> PROBLEM: Whenever a line in this data holds the word "replace", report that line in full.

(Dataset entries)
(** A document whose flagged entries decode and that keeps at least one
    picture is accepted, and its image tensor holds the first five
    pictures, then zeros. *)
Lemma interleaved_accepts (doc : document) :
  all_decode parse_image (interleaved_list doc) (is_image doc) = true ->
  wanted_images parse_image (interleaved_list doc) (is_image doc) <> [] ->
  exists text_tensor,
    preprocess_interleaved_sample isalnum parse_image text_tokenizer doc
    = Ok (image_tensor_of
            (wanted_images parse_image (interleaved_list doc) (is_image doc)),
          text_tensor).
Proof.
  intros Hdec Hw. unfold preprocess_interleaved_sample, remove_unwanted_images.
  destruct (remove_unwanted_images_from_spec (interleaved_list doc) (is_image doc)
              0 ltac:(lia) Hdec) as (il1 & fl1 & -> & Hag1 & Hpic1).
  set (w := wanted_images parse_image (interleaved_list doc) (is_image doc)) in *.
  cbn [bind]. change (Z.to_nat (5 - 0)) with 5%nat in Hpic1.
  assert (Hwlen : (0 < length w)%nat) by (destruct w; cbn; [congruence|lia]).
  replace (0 + Z.of_nat (length w) =? 0) with false
    by (symmetry; apply Z.eqb_neq; lia).
  unfold preprocess_sentences.
  destruct (normalize_sentences_spec il1 fl1 Hag1) as (il2 & -> & Hag2 & Hpic2).
  cbn [bind].
  destruct (remove_punctuation_spec il2 fl1 Hag2) as (il3 & -> & Hag3 & Hpic3).
  cbn [bind].
  destruct (filter_out_empty_sentences_spec il3 fl1 Hag3) as (Hl4 & Hag4 & Hpic4).
  destruct (filter_out_empty_sentences il3 fl1) as [il4 fl4]. cbn [fst snd] in *.
  rewrite Hl4, Nat.eqb_refl. cbn [negb bind].
  assert (Hpics : pictures il4 fl4 = firstn 5 w) by congruence.
  assert (Hne : (0 < length (firstn 5 w))%nat).
  { rewrite length_firstn. lia. }
  assert (Hl4' : (0 < length fl4)%nat).
  { pose proof (pictures_length il4 fl4). rewrite Hpics in *. lia. }
  replace (Z.of_nat (length fl4) =? 0) with false
    by (symmetry; apply Z.eqb_neq; lia).
  unfold substitute_with_image_tag.
  destruct (collect_images_spec il4 fl4 Hag4 Hl4) as (Him & strs & Hs).
  destruct (collect_images il4 fl4) as [images il5]. cbn [fst snd] in *.
  subst images. rewrite Hpics, length_map.
  replace (0 <? Z.of_nat (length (firstn 5 w))) with true
    by (symmetry; apply Z.ltb_lt; lia).
  cbn [negb bind]. unfold prepare_text_data. rewrite Hs. cbn [bind].
  unfold prepare_image_data. rewrite all_pictures_map. cbn [bind].
  rewrite length_map. unfold preprocess_image, image_tensor_of.
  destruct (length (firstn 5 w) <? 5)%nat eqn:E5.
  - eexists; reflexivity.
  - apply Nat.ltb_ge in E5. pose proof (firstn_le_length 5 w).
    replace (5 - length (firstn 5 w))%nat with 0%nat by lia.
    cbn [repeat]. rewrite app_nil_r. eexists; reflexivity.
Qed.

> RESULT FOR THIS TASK:
  replace (0 + Z.of_nat (length w) =? 0) with false
  replace (Z.of_nat (length fl4) =? 0) with false
  replace (0 <? Z.of_nat (length (firstn 5 w))) with true
    replace (5 - length (firstn 5 w))%nat with 0%nat by lia.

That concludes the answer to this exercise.